Foluke Ajayi, Chief Operating Officer UHMBT, added: “The 2017-18 winter period has been pretty relentless and has seen large numbers of people seeking treatment at our Emergency Departments.
“Our staff have worked tirelessly in support of our patients and public and I want to thank them for going the extra mile to ensure that people received safe care and treatment over the entire period.
“The situation still remains busy and we will continue to work to try and reduce the amount of time people wait to be admitted or discharged from our Emergency Departments.
“We are also working with our colleagues across the system, including GPs, the ambulance service, social care and our colleagues in Morecambe Bay Clinical Commissioning Group to explore what other schemes or systems we can put into place to provide a better experience for the public and our staff.”
The trust said it had introduced “Discharge to Assess” (D2A) across its hospitals.

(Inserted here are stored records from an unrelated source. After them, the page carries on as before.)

(** ** Instances *)

Lemma initWaves_half_lattice_witness :
  (0 <= 2)%Z /\ (3 * (2 * 2) <= INT_MAX)%Z
  /\ In (wave_of 1 (-1) 1) (initWaves 2).
Proof.
  assert (H0 : (0 <= 2)%Z) by lia.
  assert (H1 : (3 * (2 * 2) <= INT_MAX)%Z) by (unfold INT_MAX; lia).
  split; [exact H0|]. split; [exact H1|].
  apply (proj1 (initWaves_half_lattice 2 H0 H1)).
  exists 1%Z, (-1)%Z, 1%Z. split; [reflexivity|].
  unfold half_lattice. repeat split; try lia. discriminate.
Defined.

Lemma dft_amplitudes_witness :
  (Z.of_nat (length [wave_of 0 0 1]) <= INT_MAX)%Z
  /\ dft (mkvec3 1 1 1) [wave_of 0 0 1] unit_source 1 =
     map (fun W =>
            Wave.mk (Wave.K W)
              (Rsum (map (fun b =>
                            w3 (unit_source b)
                            * cos (theta (mkvec3 1 1 1) (Wave.K W)
                                     (unit_source b)))
                         (seq 0 (Z.to_nat 1))))
              (Rsum (map (fun b =>
                            w3 (unit_source b)
                            * sin (theta (mkvec3 1 1 1) (Wave.K W)
                                     (unit_source b)))
                         (seq 0 (Z.to_nat 1)))))
         [wave_of 0 0 1].
Proof.
  assert (H : (Z.of_nat (length [wave_of 0 0 1]) <= INT_MAX)%Z)
    by (simpl; unfold INT_MAX; lia).
  split; [exact H|].
  exact (dft_amplitudes (mkvec3 1 1 1) [wave_of 0 0 1] unit_source 1 H).
Defined.

(** With [INT_MAX + 1] waves the converted size [int(waves.size())] is
    negative: the loop of [dft] visits no wave, and every amplitude stays
    0 where the sum over the one body is 1. *)
Lemma dft_more_than_INT_MAX_waves :
  Z.of_nat (length many_waves) = 2147483648%Z
  /\ dft (mkvec3 1 1 1) many_waves unit_source 1 = many_waves
  /\ (forall W : Wave.t, In W many_waves -> Wave.REAL W = 0)
  /\ (forall W : Wave.t,
         In W many_waves ->
         Rsum (map (fun b =>
                      w3 (unit_source b)
                      * cos (theta (mkvec3 1 1 1) (Wave.K W) (unit_source b)))
                   (seq 0 (Z.to_nat 1))) = 1).
Proof.
  assert (Hlen : Z.of_nat (length many_waves) = 2147483648%Z).
  { unfold many_waves. rewrite repeat_length. apply Z2Nat.id. lia. }
  split; [exact Hlen|]. split.
  { unfold dft. rewrite Hlen.
    replace (int_wrap 2147483648) with (-2147483648)%Z by reflexivity.
    change (Z.to_nat (-2147483648)) with 0%nat.
    rewrite firstn_O, skipn_O. reflexivity. }
  assert (Hin : forall W : Wave.t, In W many_waves -> W = wave_of 0 0 1).
  { unfold many_waves. intros W. apply repeat_spec. }
  split.
  { intros W HW. rewrite (Hin W HW). reflexivity. }
  intros W HW. rewrite (Hin W HW).
  change (seq 0 (Z.to_nat 1)) with [0%nat].
  unfold Rsum, unit_source, theta, wave_of. simpl.
  replace (0 * 0 * (2 * PI / 1) + 0 * 0 * (2 * PI / 1) + 1 * 0 * (2 * PI / 1))
    with 0 by (unfold Rdiv; ring).
  rewrite cos_0. ring.
Qed.

Lemma wavePart_filter_factor_witness :
  K2_spec (mkvec3 1 1 1) (Wave.K (wave_of 0 0 1)) <> 0.
Proof.
  assert (H : v0 (mkvec3 1 1 1) <> 0) by (simpl; lra).
  apply (proj2 (proj2 (wavePart_filter_factor 1 1 (mkvec3 1 1 1) 1
                         (fun _ => vec4_zero) (fun _ => vec4_zero) 0 H H H))).
  rewrite dft_within_int
    by (rewrite initWaves_1; simpl; unfold INT_MAX; lia).
  rewrite initWaves_1. simpl. left. reflexivity.
Defined.

Lemma P2P_kernel_witness :
  0 < 1
  /\ Body.TRG (P2P_pair erfc_example 1 2 (body_at 1 0 0 1) (body_at 0 0 0 1)
                 vec3_zero)
     <> Body.TRG (body_at 1 0 0 1).
Proof.
  assert (Ha : 0 < 1) by lra.
  split; [exact Ha|].
  pose proof (P2P_kernel erfc_example 1 2 leaf_example leaf_example vec3_zero
                (fun _ => body_at 0 0 0 1)
                (body_at 1 0 0 1) (body_at 0 0 0 1) Ha) as H.
  cbv zeta in H. destruct H as [_ [_ [_ [H _]]]].
  apply H.
  - simpl. lra.
  - unfold length2, separation. simpl. lra.
Defined.

(** The kernel of the specification at distance 1, for [alpha = 1]. *)
Lemma p2p_unit (erfc : R -> R) (q : R) :
  p2p_potential erfc 1 q 1 = q * erfc 1
  /\ p2p_dtmp erfc 1 q 1 = q * (2 / sqrt PI * exp (- 1) + erfc 1).
Proof.
  unfold p2p_potential, p2p_dtmp.
  rewrite !Rmult_1_r, !pow1.
  replace (- (1)) with (-1) by lra.
  assert (Hpi : sqrt PI <> 0).
  { apply Rgt_not_eq. apply sqrt_lt_R0. apply PI_RGT_0. }
  split; field; try exact Hpi.
Qed.

(** A source of strength zero inside the cutoff: the pass is taken and the
    target is as it was, whatever [erfc] is. *)
Lemma P2P_zero_source_inside_cutoff :
  0 < length2 (separation (body_at 1 0 0 1) (body_at 0 0 0 0) vec3_zero) < 2 * 2
  /\ (forall erfc : R -> R,
         P2P_pair erfc 1 2 (body_at 1 0 0 1) (body_at 0 0 0 0) vec3_zero
         = body_at 1 0 0 1).
Proof.
  assert (Hin : 0 < length2 (separation (body_at 1 0 0 1) (body_at 0 0 0 0)
                               vec3_zero) < 2 * 2).
  { unfold length2, separation. simpl. lra. }
  split; [exact Hin|].
  intros erfc. rewrite (P2P_pair_take erfc 1 2 _ _ _ Hin).
  unfold body_at, Body.set_TRG, vec4_zero. simpl.
  f_equal. f_equal; ring.
Qed.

This is a process whereby patients are transferred from an acute hospital at the point where they no longer require acute hospital care through one of three pathways: either at home and may require further care and/or therapy (pathway 1 - Home First); in a community intermediate care bed with rehabilitation (pathway 2); or in a care home to enable a period of recovery and completion of longer term care assessments (pathway 3).
Foluke Ajayi added: “With these pathways, health and/or social care assessments are completed outside of the acute hospital environment.
“The expected outcomes from this work are shorter lengths of stay, improved overall patient experience through patients having their care needs assessed in a more appropriate setting and reduced use of hospital beds.”